NEW YORK Many patients who receive chemotherapy for incurable cancers still believe they can beat the disease, a new study suggests. The researchers behind the study question if patients are simply in denial or doctors are skirting the truth with their patients' prognoses.
The study, published Oct. 25 in the New England Journal of Medicine, looked at about 1,200 patients receiving chemotherapy for incurable lung and colon cancers.
The research also highlights the problem of overtreatment at the end of life -- futile care that simply prolongs dying. It's one reason that one quarter of all federal Medicare spending occurs in the last year of life.
For cancers that have spread beyond the lung or colon, chemo can add weeks or months and may ease a patient's symptoms, but usually is not a cure. This doesn't mean that patients shouldn't have it, only that they should understand what it can and cannot do, cancer experts say.
But often, they do not. Dr. Jane C. Weeks at Dana-Farber Cancer Institute and researchers at several other Boston-area universities and hospitals led the study that included patients around the U.S. All had been diagnosed four months earlier with widely spread cancers and had received chemo.
Surveys revealed that 69 percent of those with lung cancer and 81 percent of those with colorectal cancer felt their treatment was likely to cure them. Education level and the patient's role in care decisions made no difference in the likelihood of mistaken beliefs about chemo's potential. Hispanics and blacks were three times more likely than whites to hold inaccurate beliefs.

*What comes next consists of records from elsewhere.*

Lemma get_db_stats_sends db (P : query -> Prop) :
  Forall (fun sql => P (sql, []))
         [total_docs_sql; total_companies_sql; parsed_docs_sql;
          downloaded_docs_sql; key_financials_sql; text_blocks_sql;
          date_range_sql; doc_type_counts_sql] ->
  ((exists e, result (scalar db key_financials_sql) = Raised e) ->
   P (financials_sql, [])) ->
  sends_only (get_db_stats db) P.
Proof.
  intros HP Hfin.
  repeat match goal with
         | H : Forall _ (_ :: _) |- _ => inversion_clear H
         end.
  unfold get_db_stats.
  apply sends_only_bind; [apply sends_only_get_connection|intros _].
  apply sends_only_bind; [now apply sends_only_scalar|intros v1].
  apply sends_only_bind; [now apply sends_only_scalar|intros v2].
  apply sends_only_bind; [now apply sends_only_count_or_zero|intros v3].
  apply sends_only_bind; [now apply sends_only_count_or_zero|intros v4].
  apply sends_only_bind.
  { eapply sends_only_try;
      [apply yields_scalar|now apply sends_only_scalar|].
    intros He. apply sends_only_count_or_zero. now apply Hfin. }
  intros v5.
  apply sends_only_bind; [now apply sends_only_count_or_zero|intros v6].
  apply sends_only_bind; [now apply sends_only_run|intros df]. cbv zeta.
  apply sends_only_bind; [apply sends_only_subscript|intros d1].
  apply sends_only_bind; [apply sends_only_subscript|intros d2].
  apply sends_only_bind; [now apply sends_only_run|intros cdf].
  apply sends_only_bind; [apply sends_only_count_dict|intros counts].
  apply sends_only_ret.
Qed.

Lemma sends_only_sent {A : Type} (c : M A) P :
  sends_only c P -> Forall P (sent c).
Proof.
  intros H. destruct (H []) as (t' & E & F). unfold sent. now rewrite E.
Qed.

(** X6.  Every statement [get_db_stats] sends has no parameters, and
    the count over [financials] is asked for only after the count over
    [key_financials] has failed. *)
Theorem db_stats_statements (db : store) :
  Forall (fun q => snd q = []) (sent (get_db_stats db))
  /\ (forall v,
        result (scalar db key_financials_sql) = Returned v ->
        ~ In financials_sql (map fst (sent (get_db_stats db)))).
Proof.
  split.
  - apply sends_only_sent, get_db_stats_sends.
    + repeat constructor.
    + reflexivity.
  - intros v Hv Hin. apply in_map_iff in Hin. destruct Hin as (q & Hq & Hin).
    assert (F : Forall (fun q => fst q <> financials_sql)
                       (sent (get_db_stats db))).
    { apply sends_only_sent, get_db_stats_sends.
      - repeat constructor; simpl; intros E;
          apply String.eqb_eq in E; discriminate E.
      - intros (e & He). congruence. }
    rewrite Forall_forall in F. exact (F q Hin Hq).
Qed.
End DbStatsMore.

Lemma db_stats_primary_failure_propagates_witness :
  DbHelper.db_exists Samples.empty_db = true
  /\ exists e,
       DbHelper.result (DbHelper.get_db_stats Samples.empty_db)
       = DbHelper.Raised e
       /\ DbHelper.is_Exception e = true.
Proof.
  split; [reflexivity|].
  apply (db_stats_primary_failure_propagates Samples.empty_db
           DbHelper.total_docs_sql "no such table: documents" eq_refl);
    [left; reflexivity|reflexivity].
Defined.

(** ** Rows of the company fetches *)

Section CompanyRows.
Import DbHelper.

Lemma multi_company_order_total a b :
  multi_company_order a b = true \/ multi_company_order b a = true.
Proof.
  unfold multi_company_order.
  rewrite (String.compare_antisym (sec_code a) (sec_code b)).
  destruct (String.compare (sec_code b) (sec_code a)); simpl; auto.
  apply String.leb_total.
Qed.

Lemma compare_lt_trans (x y z : string) :
  String.compare x y = Lt -> String.compare y z = Lt -> String.compare x z = Lt.
Proof.
  intros H1 H2. apply String_as_OT.cmp_lt in H1, H2. apply String_as_OT.cmp_lt.
  eapply String_as_OT.lt_trans; eassumption.
Qed.

Lemma compare_refl (x : string) : String.compare x x = Eq.
Proof. now apply String_as_OT.cmp_eq. Qed.

Lemma multi_company_order_trans a b c :
  multi_company_order a b = true -> multi_company_order b c = true ->
  multi_company_order a c = true.
Proof.
  unfold multi_company_order.
  destruct (String.compare (sec_code a) (sec_code b)) eqn:E1;
    try discriminate;
    destruct (String.compare (sec_code b) (sec_code c)) eqn:E2;
    try discriminate.
  - apply String_as_OT.cmp_eq in E1, E2. rewrite E1, E2, compare_refl.
    intros H1 H2. eapply leb_trans; eassumption.
  - apply String_as_OT.cmp_eq in E1. rewrite E1, E2. reflexivity.
  - apply String_as_OT.cmp_eq in E2. rewrite <- E2, E1. reflexivity.
  - rewrite (compare_lt_trans _ _ _ E1 E2). reflexivity.
Qed.

Lemma multi_company_order_iff a b :
  multi_company_order a b = true <-> code_then_period_desc a b.
Proof.
  unfold multi_company_order, code_then_period_desc.
  destruct (String.compare (sec_code a) (sec_code b)) eqn:E.
  - apply String_as_OT.cmp_eq in E. split; [auto|].
    intros [H|[_ H]]; [discriminate|exact H].
  - split; auto.
  - split; [discriminate|]. intros [H|[H _]]; [discriminate|].
    apply String_as_OT.cmp_eq in H. unfold String_as_OT.cmp in H. congruence.
Qed.

Lemma multi_rows_perm v codes :
  Permutation (get_multi_company_financials_rows v codes)
              (CompareNotions.selected_rows v codes).
Proof.
  unfold get_multi_company_financials_rows, CompareNotions.selected_rows.
  destruct codes as [|c codes]; [|apply sort_by_perm].
  simpl. rewrite filter_none; [reflexivity|]. reflexivity.
Qed.

Lemma In_multi_rows v codes r :
  In r (get_multi_company_financials_rows v codes)
  <-> In r v /\ In (sec_code r) codes.
Proof.
  rewrite <- existsb_eqb_In.
  split.
  - intros H. apply (Permutation_in _ (multi_rows_perm v codes)) in H.
    apply filter_In in H. exact H.
  - intros H. apply (Permutation_in _ (Permutation_sym (multi_rows_perm v codes))).
    apply filter_In. exact H.
Qed.

(** X7.  The multi-company fetch returns the rows of the view whose
    [sec_code] is among the given codes, each exactly once however often
    a code is listed, ordered by [sec_code] and then by [period_end]
    descending. *)
Theorem multi_company_rows_spec (v : list KeyFinancial) (codes : list string) :
  let out := get_multi_company_financials_rows v codes in
  Permutation out
    (filter (fun r => existsb (String.eqb (sec_code r)) codes) v)
  /\ (forall r, In r out <-> In r v /\ In (sec_code r) codes)
  /\ StronglySorted code_then_period_desc out.
Proof.
  cbv zeta. split; [apply multi_rows_perm|]. split; [apply In_multi_rows|].
  unfold get_multi_company_financials_rows.
  destruct codes as [|c codes]; [constructor|]. cbv beta iota delta [empty].
  eapply StronglySorted_weaken;
    [|apply (sort_by_sorted multi_company_order multi_company_order_total
               multi_company_order_trans)].
  intros a b. apply multi_company_order_iff.
Qed.

Lemma insert_by_ext {A : Type} (b1 b2 : A -> A -> bool) (x : A) (l : list A) :
  (forall y, In y l -> b1 x y = b2 x y) ->
  insert_by b1 x l = insert_by b2 x l.
Proof.
  induction l as [|y l IH]; intros H; simpl; [reflexivity|].
  rewrite (H y (or_introl eq_refl)), IH; [reflexivity|].
  intros z Hz. apply H. now right.
Qed.

Lemma sort_by_ext {A : Type} (b1 b2 : A -> A -> bool) (l : list A) :
  (forall x y, In x l -> In y l -> b1 x y = b2 x y) ->
  sort_by b1 l = sort_by b2 l.
Proof.
  induction l as [|x l IH]; intros H; simpl; [reflexivity|].
  rewrite IH by (intros; apply H; now right).
  apply insert_by_ext. intros y Hy. apply H; [now left|right].
  apply (Permutation_in _ (sort_by_perm b2 l)). exact Hy.
Qed.

Lemma single_code_rows (v : list KeyFinancial) (code : string) :
  get_multi_company_financials_rows v [code] = get_key_financials_rows v code.
Proof.
  unfold get_multi_company_financials_rows, get_key_financials_rows.
  cbv beta iota delta [empty].
  rewrite (filter_ext _ (fun r => sec_code r =? code))
    by (intros r; simpl; apply orb_false_r).
  apply sort_by_ext. intros x y Hx Hy.
  apply filter_In in Hx, Hy. destruct Hx as [_ Hx]. destruct Hy as [_ Hy].
  apply String.eqb_eq in Hx, Hy. unfold multi_company_order.
  now rewrite Hx, Hy, compare_refl.
Qed.

Lemma key_financials_rows_sorted (v : list KeyFinancial) (code : string) :
  StronglySorted
    (fun a b => String.leb (period_end b) (period_end a) = true)
    (get_key_financials_rows v code).
Proof.
  apply (sort_by_sorted
           (fun a b : KeyFinancial => String.leb (period_end b) (period_end a))).
  - intros a b. apply String.leb_total.
  - intros a b c H1 H2. eapply leb_trans; eassumption.
Qed.

(** X8.  Fetching one company through the multi-company fetch gives the
    rows that [get_key_financials] gives for it, each as often, and both
    results run from the latest [period_end] to the earliest. *)
Theorem single_code_fetch_agrees (v : list KeyFinancial) (code : string) :
  Permutation (get_multi_company_financials_rows v [code])
              (get_key_financials_rows v code)
  /\ StronglySorted
       (fun a b => String.leb (period_end b) (period_end a) = true)
       (get_multi_company_financials_rows v [code])
  /\ StronglySorted
       (fun a b => String.leb (period_end b) (period_end a) = true)
       (get_key_financials_rows v code).
Proof.
  rewrite single_code_rows. split; [reflexivity|].
  split; apply key_financials_rows_sorted.
Qed.
End CompanyRows.

(** ** Comparison page: the latest rows *)

Section CompareMore.
Import Compare.

Lemma by_period_desc_perm l : Permutation (by_period_desc l) l.
Proof. apply sort_by_perm. Qed.

Lemma by_period_desc_head l x rest :
  by_period_desc l = x :: rest ->
  In x l /\ forall y, In y l -> String.leb (period_end y) (period_end x) = true.
Proof.
  intros E.
  pose proof (sort_by_sorted
                (fun a b : KeyFinancial => String.leb (period_end b) (period_end a))
                (fun a b => String.leb_total (period_end b) (period_end a))
                (fun a b c H1 H2 => leb_trans _ _ _ H2 H1) l) as Hs.
  fold (by_period_desc l) in Hs. rewrite E in Hs.
  inversion Hs as [|? ? _ Hf]; subst.
  pose proof (by_period_desc_perm l) as P. rewrite E in P.
  split; [apply (Permutation_in _ P); now left|].
  intros y Hy. apply (Permutation_in _ (Permutation_sym P)) in Hy.
  destruct Hy as [<-|Hy]; [apply leb_refl|].
  rewrite Forall_forall in Hf. now apply Hf.
Qed.

Lemma latest_of_company all_fin code r :
  In r (let company_fin := filter (fun x => sec_code x =? code) all_fin in
        if negb (empty company_fin) then firstn 1 (by_period_desc company_fin)
        else []) ->
  In r all_fin /\ sec_code r = code
  /\ forall r', In r' all_fin -> sec_code r' = code ->
                String.leb (period_end r') (period_end r) = true.
Proof.
  cbv zeta. set (cf := filter (fun x => sec_code x =? code) all_fin).
  destruct (empty cf); simpl; [intros []|].
  destruct (by_period_desc cf) as [|x rest] eqn:E; simpl; [intros []|].
  intros [<-|[]]. destruct (by_period_desc_head cf x rest E) as [Hin Hmax].
  apply filter_In in Hin. destruct Hin as [Hin Hc]. apply String.eqb_eq in Hc.
  repeat split; auto. intros r' Hr' Hc'. apply Hmax. apply filter_In.
  split; [exact Hr'|]. rewrite Hc'. apply String.eqb_refl.
Qed.

Lemma company_has_latest all_fin code :
  (exists r0, In r0 all_fin /\ sec_code r0 = code) ->
  exists r,
    In r (let company_fin := filter (fun x => sec_code x =? code) all_fin in
          if negb (empty company_fin) then firstn 1 (by_period_desc company_fin)
          else []).
Proof.
  intros (r0 & Hin & Hc). cbv zeta.
  set (cf := filter (fun x => sec_code x =? code) all_fin).
  assert (H0 : In r0 cf).
  { apply filter_In. split; [exact Hin|]. rewrite Hc. apply String.eqb_refl. }
  destruct cf as [|c0 cf'] eqn:Ecf; [contradiction|]. simpl negb. cbv iota.
  destruct (by_period_desc (c0 :: cf')) as [|x rest] eqn:E.
  - pose proof (Permutation_length (by_period_desc_perm (c0 :: cf'))) as L.
    rewrite E in L. discriminate L.
  - exists x. now left.
Qed.

Lemma flat_map_length_le {A B : Type} (f : A -> list B) (l : list A) :
  (forall x, (List.length (f x) <= 1)%nat) ->
  (List.length (flat_map f l) <= List.length l)%nat.
Proof.
  intros H. induction l as [|x l IH]; simpl; [lia|].
  rewrite length_app. specialize (H x). lia.
Qed.

Lemma latest_data_facts (all_fin : list KeyFinancial) (codes : list string) :
  (List.length (latest_data all_fin codes) <= List.length codes)%nat
  /\ (forall r, In r (latest_data all_fin codes) ->
        In r all_fin /\ In (sec_code r) codes
        /\ forall r', In r' all_fin -> sec_code r' = sec_code r ->
                      String.leb (period_end r') (period_end r) = true)
  /\ (forall c, In c codes ->
        (exists r0, In r0 all_fin /\ sec_code r0 = c) ->
        exists r, In r (latest_data all_fin codes) /\ sec_code r = c).
Proof.
  unfold latest_data. split; [|split].
  - apply flat_map_length_le. intros code. cbv zeta.
    destruct (negb _); [apply firstn_le_length|simpl; lia].
  - intros r Hr. apply in_flat_map in Hr. destruct Hr as (code & Hc & Hr).
    destruct (latest_of_company all_fin code r Hr) as (H1 & H2 & H3).
    subst code. auto.
  - intros c Hc Hex. destruct (company_has_latest all_fin c Hex) as [r Hr].
    exists r. split.
    + apply in_flat_map. exists c. split; [exact Hc|exact Hr].
    + apply (latest_of_company all_fin c r Hr).
Qed.

(** X9.  The loop over the selected codes collects at most one row per
    code; each collected row is a row of the frame, belongs to a
    selected code and has the greatest [period_end] among the frame's
    rows of its company; and every selected code that has a row in the
    frame gets one. *)
Theorem latest_data_spec (all_fin : list KeyFinancial) (codes : list string) :
  (List.length (latest_data all_fin codes) <= List.length codes)%nat
  /\ (forall r, In r (latest_data all_fin codes) ->
        In r all_fin /\ In (sec_code r) codes
        /\ forall r', In r' all_fin -> sec_code r' = sec_code r ->
                      String.leb (period_end r') (period_end r) = true)
  /\ (forall c, In c codes ->
        (exists r0, In r0 all_fin /\ sec_code r0 = c) ->
        exists r, In r (latest_data all_fin codes) /\ sec_code r = c).
Proof. apply latest_data_facts. Qed.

Federal grants paid for most of the research.
In an accompanying editorial that appears with the study, two doctors question whether patients are being told clearly when their disease is incurable.
Patients also may have a different understanding of "cure" than completely ridding them of a disease - they may think it's an end to pain or less disability, note Dr. Thomas J. Smith of Johns Hopkins University School of Medicine and Dr. Dan L. Longo, a deputy editor at the medical journal.
"If patients actually have unrealistic expectations of a cure from a therapy that is administered with palliative intent, we have a serious problem of miscommunication," they write. "We have the tools to help patients make these difficult decisions. We just need the gumption and incentives to use them."
How should doctors have this difficult conversation with patients?
Smith toldthat doctors should operate on an "ask, tell, ask" basis when patients are faced with a life-threatening illness. That means doctors should ask patients up front how many details they want to know about their illness. Then, they should tell patients in understandable terms their prognosis, such as by saying "based on people like you, you may have weeks or months."
While some patients may have positive attitudes and think they'll still beat the disease, Smith says he'll tell patients that doctors won't stand in the way of miracles, "but we can hope for the best but still need to plan for the worst."
The study raises concerns about unnecessary but costly medical treatments for dying patients. According to Smith, about 25 percent of Medicare dollars are spent in the last year of a patient's life and 9 percent are spent on patients in the final month of life.
"60 Minutes" reported in 2009 that Medicare paid $55 billion just for doctor and hospital bills during the last two months of lives.
Smith said having the difficult conversation with a patient about their end-of-life care may lower these costs because many patients may want to be comfortable at home, and not in a hospital.
"This really isn't about saving money, so much as honoring people's choices."